Directrice d’une école secondaire et passionnée des voyages humanitaires, Christiane Deshaies s’envole à tous les deux ans, accompagnée par une trentaine d’étudiants, vers une nouvelle destination. Cette globetrotteuse, qui a vu le Vietnam, l’Équateur et le Burkina Faso, offre l’ouverture sur le monde à ses élèves du Collège Saint-Sacrement.

Par Amelya Garcia | Arts, lettres et communication

Pourquoi voulez-vous intéresser vos élèves à la coopération internationale?

Je pense que c’est extrêmement important de montrer à nos jeunes, qu’eux, vivent dans un milieu favorisé en voyant ce qui se passe ailleurs. D’être là, sur le terrain, et de pouvoir échanger avec ces gens-là peut changer une vie. Ce ne sont pas juste les élèves qui changent, car nous changeons aussi comme accompagnateur.

Vous avez visité le Vietnam, l’Équateur et le Burkina Faso avec vos groupes. Quelle est la contribution que vos étudiants et vous-même apportez dans les pays que vous avez visités?

Au Burkina Faso, c’était particulier parce qu’on avait bâti une pièce de théâtre sur l’alphabétisation et son importance. On s’est rendu compte qu’on s’était peut-être trompés! C’est important pour eux, mais ils n’ont pas les moyens de pouvoir se rendre à l’école. Par la suite, au Vietnam, on a laissé une trace parce qu’on a construit des latrines. On a relevé nos manches et on a travaillé fort. En Équateur, comme on travaillait sur une ferme écologique, on a beaucoup désherbé, planté, arraché.

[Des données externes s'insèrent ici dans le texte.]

(* ===== verification/XhciSpec.v ===== *)
(** * What the xHCI driver's rings and descriptors mean

    A ring is a queue between the driver and the controller, through the link
    at its end and the turning cycle bit, and the walk over a configuration
    descriptor finds the bulk endpoints of its mass storage interface. *)

From S2P Require Import Prelude CText Serial Bytes Pci Nvme NvmeSpec Xhci XhciDevice.

(** ** TRBs in memory *)

Section memory.
Context {M : Type} `{NM : NvmeMem M phys_of}.
Implicit Type m : M.

Lemma load_bytes_app m a n k : 0 <= n → 0 <= k → load_bytes m a (n + k) = load_bytes m a n ++ load_bytes m (a + n) k.
Proof.
  intros Hn Hk. unfold load_bytes. rewrite seqZ_app, fmap_app by lia. f_equal. rewrite Z.add_0_l.
  rewrite <- (Z.add_0_r n) at 1. rewrite <- fmap_add_seqZ, <- list_fmap_compose. apply list_fmap_ext. intros i x _. cbn. f_equal. lia.
Qed.

Definition trb_ok (t : Trb) : Prop := 0 <= parameter t < 2 ^ 64 ∧ 0 <= status t < 2 ^ 32 ∧ 0 <= control t < 2 ^ 32.

Lemma load_trb_bytes m a t : trb_ok t → load_bytes m a 16 = trb_bytes t → load_trb m a = t.
Proof.
  destruct t as [p st ct]. intros (Hp & Hs & Hc) E. cbn [parameter status control] in *. change (2 ^ 32) with 4294967296 in *. unfold load_trb. rewrite E. unfold trb_bytes, le64. cbn [parameter status control].
  assert (0 <= Z.shiftr p 32 < 4294967296) as Hh by (rewrite Z.shiftr_div_pow2 by lia; Z.div_mod_to_equations; lia).
  rewrite (u32_small (Z.shiftr p 32)) by done. rewrite <- !app_assoc.
  pose proof (word32_le32 [] (u32 p) (le32 (Z.shiftr p 32) ++ le32 st ++ le32 ct) (u32_range p)) as E1.
  pose proof (word32_le32 (le32 (u32 p)) (Z.shiftr p 32) (le32 st ++ le32 ct) Hh) as E2.
  pose proof (word32_le32 (le32 (u32 p) ++ le32 (Z.shiftr p 32)) st (le32 ct) Hs) as E3.
  pose proof (word32_le32 (le32 (u32 p) ++ le32 (Z.shiftr p 32) ++ le32 st) ct [] Hc) as E4.
  rewrite <- app_assoc in E3. rewrite app_nil_r, <- ?app_assoc in E4. cbn [app] in E1.
  change (Z.of_nat (length [])) with 0 in E1. change (Z.of_nat (length (le32 (u32 p)))) with 4 in E2.
  change (Z.of_nat (length (le32 (u32 p) ++ le32 (Z.shiftr p 32)))) with 8 in E3.
  change (Z.of_nat (length (le32 (u32 p) ++ le32 (Z.shiftr p 32) ++ le32 st))) with 12 in E4. rewrite E1, E2, E3, E4. f_equal.
  rewrite Z.lor_comm, (lor_low_bits 32 (Z.shiftl (Z.shiftr p 32) 32)); [|lia|rewrite Z.shiftl_mul_pow2 by lia; by apply Z.mod_mul|apply u32_range].
  rewrite Z.shiftl_mul_pow2, Z.shiftr_div_pow2 by lia. unfold u32. change 4294967296 with (2 ^ 32). Z.div_mod_to_equations. lia.
Qed.

Lemma load_trb_ext m1 m2 a : (∀ x, a <= x < a + 16 → hw_load m1 x = hw_load m2 x) → load_trb m1 a = load_trb m2 a.
Proof. intros Hx. unfold load_trb. by rewrite (loads_agree m1 m2). Qed.

Lemma word32_app_l (l1 l2 : list Z) k : 0 <= k → k + 4 <= Z.of_nat (length l1) → word32 (l1 ++ l2) k = word32 l1 k.
Proof. intros Hk Hl. unfold word32, zget. rewrite !lookup_total_app_l by lia. done. Qed.

(** A store of the last word alone. *)
Lemma load_trb_control m a v : 0 <= v < 4294967296 →
  load_trb (hw_store m (a + 12) (le32 v)) a = mk_trb (parameter (load_trb m a)) (status (load_trb m a)) v.
Proof.
  intros Hv. unfold load_trb. cbn [parameter status]. change 16 with (12 + 4). rewrite !load_bytes_app by lia.
  rewrite (loads_agree (hw_store m (a + 12) (le32 v)) m a 12) by (intros x Hx; apply load_outside; lia).
  assert (load_bytes (hw_store m (a + 12) (le32 v)) (a + 12) 4 = le32 v) as -> by apply (load_stored m (a + 12) (le32 v)).
  assert (length (load_bytes m a 12) = 12%nat) as Hl by done. rewrite !word32_app_l by (rewrite ?Hl; lia). f_equal.
  pose proof (word32_le32 (load_bytes m a 12) v [] Hv) as E. rewrite app_nil_r, Hl in E. exact E.
Qed.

Quelle a été l’expérience de voyage qui vous a le plus marquée?

En Équateur, à la fin de chaque journée, les habitants de la ferme nous racontaient une histoire sur la situation dans leur pays. C’était assez extraordinaire! À la fin du voyage, ils en sont venus à nous poser la question suivante : «Qui vit dans un pays en voie de développement? N’est-ce pas plutôt vous que nous? Nous sommes autonomes. Si nous avons faim, nous avons de quoi manger grâce à notre agriculture. Si nous voulons nous construire une maison, nous avons le bois». Ça nous a tous vraiment ébranlés, car nous avons compris que s’il nous arrive une catastrophe, nous nous retrouverions démunis.

Quelles sont les qualités que l’on doit posséder pour partir en voyage humanitaire, selon vous?

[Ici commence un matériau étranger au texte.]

(** Stepping through a command. *)
Lemma bind_Done {A B} (m : Cli A) (k : A → Cli B) s a s' : m s = Done a s' → (m ≫= k) s = k a s'.
Proof. intros E. unfold mbind, Cli_bind. by rewrite E. Qed.
Lemma read_text_found path t s : files s !! path = Some t → read_text path s = Done t s.
Proof. intros E. unfold read_text. by rewrite E. Qed.
Lemma write_text_done path t s : writable path = true →
  write_text writable path t s = Done tt (mk_tool (<[path := t]> (files s)) (tool_macros s) (printed_text s)).
Proof. intros E. unfold write_text. by rewrite E. Qed.
Lemma lift_Ok {A} (r : res A) a s : r = Ok a → lift r s = Done a s.
Proof. by intros ->. Qed.

Lemma load_module_back path o s : object_ok o → files s !! path = Some (object_text o) → load_module stod double_to_ll path s = Done o s.
Proof.
  intros Ho E. unfold load_module. rewrite (bind_Done _ _ _ _ _ (read_text_found _ _ _ E)). apply lift_Ok, object_text_back, Ho.
Qed.

Lemma load_modules_back paths os s : Forall2 (λ p o, object_ok o ∧ files s !! p = Some (object_text o)) paths os →
  load_modules stod double_to_ll paths s = Done os s.
Proof.
  induction 1 as [|p o paths os [Ho E] _ IH]; [done|]. cbn [load_modules].
  rewrite (bind_Done _ _ _ _ _ (load_module_back _ _ _ Ho E)). by rewrite (bind_Done _ _ _ _ _ IH).
Qed.

(** ** Paths of generated files *)

Lemma join_path_inj dir a b : join_path dir a = join_path dir b → a = b.
Proof.
  unfold join_path. destruct (last dir); [|done]. destruct (Ascii.eqb _ _); intros H; repeat apply app_inv_head in H; done.
Qed.
Lemma expanded_not_object dir a b : expanded_path dir a ≠ object_path dir b.
Proof. intros H%join_path_inj%(f_equal last). rewrite !last_app in H. by vm_compute in H. Qed.
Lemma expanded_inj dir a b : expanded_path dir a = expanded_path dir b → stem a = stem b.
Proof. intros H%join_path_inj. by apply app_inv_tail in H. Qed.
Lemma object_inj dir a b : object_path dir a = object_path dir b → stem a = stem b.
Proof. intros H%join_path_inj. by apply app_inv_tail in H. Qed.

(** ** Building *)

(** The macro pass over all sources: definitions stay known to later ones. *)
Fixpoint expansions (texts : list text) (ms : macros) : res (list text * macros) :=
  match texts with
  | [] => Ok ([], ms)
  | t :: texts' => '(out, ms) ← Macro.process_file iter t ms; '(outs, ms) ← expansions texts' ms; Ok (out :: outs, ms)
  end.
Definition assemble_source (dir : text) (st : text * text) : res ObjectFile :=
  assemble (read_lines st.2) (stem (expanded_path dir st.1)).
Definition sized (t : text) : Prop := sizes_ok (bodies 1 (read_lines t)).
Lemma handler_validation_throws (req : Request) (env : Env) (w : World)
    (m : gmap jsstring (list Z)) (e : error) :
  let requestId := orElse (x_request_id req) (generatedId env) in
  let res := securityHeaders ++ [(js "X-Request-ID", requestId)] in
  method req = js "POST" ->
  checkRateLimit (now_rateLimit env) (random env) (getClientIP req) (rateLimitMap w)
  = (true, m) ->
  validateAndSanitizeInput unicodeLower (body req) = Throw e ->
  handler unicodeLower req env w
  = (Normal (mkResponse 500 res
               [ (js "error",
                  if bool_decide (NODE_ENV env = Some (js "development"))
                  then message e else genericError);
                 (js "requestId", requestId) ]),
     mkWorld m (responseCache w)
       (effects w ++ [Log INFO (js "Request received"); Log ERROR (js "Request failed")])).
Proof.
  intros requestId res Hm Hc Hv.
  rewrite (handler_admitted unicodeLower req env w m Hm Hc).
  unfold try_catch, tryBlock, catchBlock. unfold_eff. rewrite Hv. step.
  by rewrite <- app_assoc.
Qed.
(** X12. A call of [collectionSync] that gets past [Start] hands the
    documents it read to [Sync] in the order read, each once and as
    rewritten. When the reader ends without error, all of them are handed
    over and [Wait] is called. When the reader fails, the documents read
    since the last full batch are handed to nobody, and [Wait] is not
    called. *)
Theorem collectionSync_keeps_documents ns docs readError wait getIndexes run :
  collectionSync bufferSize transformed ns None docs readError wait getIndexes
    = Returned run →
  ∃ unsent,
    concat (syncCalls run) ++ unsent = transformed <$> docs ∧
    (readError = None → unsent = [] ∧ waited run = true) ∧
    (readError ≠ None → waited run = false ∧ (docs ≠ [] → unsent ≠ [])).
Proof.
  intros Hrun. pose proof (loop_keeps docs) as [Horder _ _ _ Hbuffer].
  apply collectionSync_calls in Hrun. cbn zeta in Hrun.
  destruct readError as [err|]; destruct Hrun as [-> ->].
  - exists (buffer (fold_left turn docs start_copy)).
    split; [exact Horder |]. split; [discriminate |].
    intros _. split; [reflexivity | exact Hbuffer].
  - exists []. rewrite app_nil_r, concat_app. cbn [concat]. rewrite app_nil_r.
    split; [exact Horder |]. split; [intros _; split; reflexivity | congruence].
Qed.

(** X13. No call of [Sync] made by [collectionSync] carries more documents
    than the configured batch size, or than one when that size is zero.
    When the rewrite of a document keeps its length, a batch of more than
    one document is no larger than [MAX_BUFFER_BYTE_SIZE]; a single
    document goes out however large it is. *)
Theorem collectionSync_batches_bounded ns started docs readError wait getIndexes run :
  collectionSync bufferSize transformed ns started docs readError wait getIndexes
    = Returned run →
  Forall (λ batch, Z.of_nat (length batch) ≤ Z.max bufferSize 1) (syncCalls run) ∧
  ((∀ doc, size (transformed doc) = size doc) →
   Forall (λ batch, (length batch ≤ 1)%nat ∨ bytes batch ≤ MAX_BUFFER_BYTE_SIZE)
     (syncCalls run)).
Proof.
  intros Hrun. apply collectionSync_calls_any in Hrun. cbn zeta in Hrun.
  pose proof (loop_keeps docs) as [_ _ Hcount Hcounts _].
  split.
  - destruct Hrun as [-> | [-> | ->]]; [constructor | exact Hcounts |].
    apply Forall_app. split; [exact Hcounts |]. apply Forall_singleton. exact Hcount.
  - intros Hsame. destruct (loop_keeps_light docs Hsame) as (_ & Hbuffer & Hsynced).
    destruct Hrun as [-> | [-> | ->]]; [constructor | exact Hsynced |].
    apply Forall_app. split; [exact Hsynced |]. apply Forall_singleton. exact Hbuffer.
Qed.

End Copy.

Lemma collectionSync_keeps_documents_witness :
  ∃ unsent,
    concat (syncCalls MoreExamples.three_docs_copied) ++ unsent
      = id <$> MoreExamples.three_docs ∧
    (@None Error = None →
     unsent = [] ∧ waited MoreExamples.three_docs_copied = true) ∧
    (@None Error ≠ None →
     waited MoreExamples.three_docs_copied = false ∧
     (MoreExamples.three_docs ≠ [] → unsent ≠ [])).
Proof.
  apply (collectionSync_keeps_documents 2 id Examples.ns_a MoreExamples.three_docs
           None None None).
  reflexivity.
Defined.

Je dirais qu’il n’y en a qu’une seule et c’est l’ouverture. C’est vraiment tout laisser en arrière de nous et nous dire : « J’entre dans un pays, je me laisse aller et j’observe ce qui se passe ».

Pourquoi un voyage humanitaire en milieu scolaire peut s’avérer plus difficile que partir seule?

Je crois que c’est une question d’âge. Au Burkina Faso, nous étions les premiers d’âge scolaire du secondaire à y aller. Quand on sélectionne les jeunes, ils sont en deuxième, troisième et quatrième année du secondaire. On travaille sur un voyage pendant un an et demi. Je pense que quand tu es aussi jeune et que tu peux aller dans un pays comme le Burkina Faso, tu prends de la maturité beaucoup plus rapidement.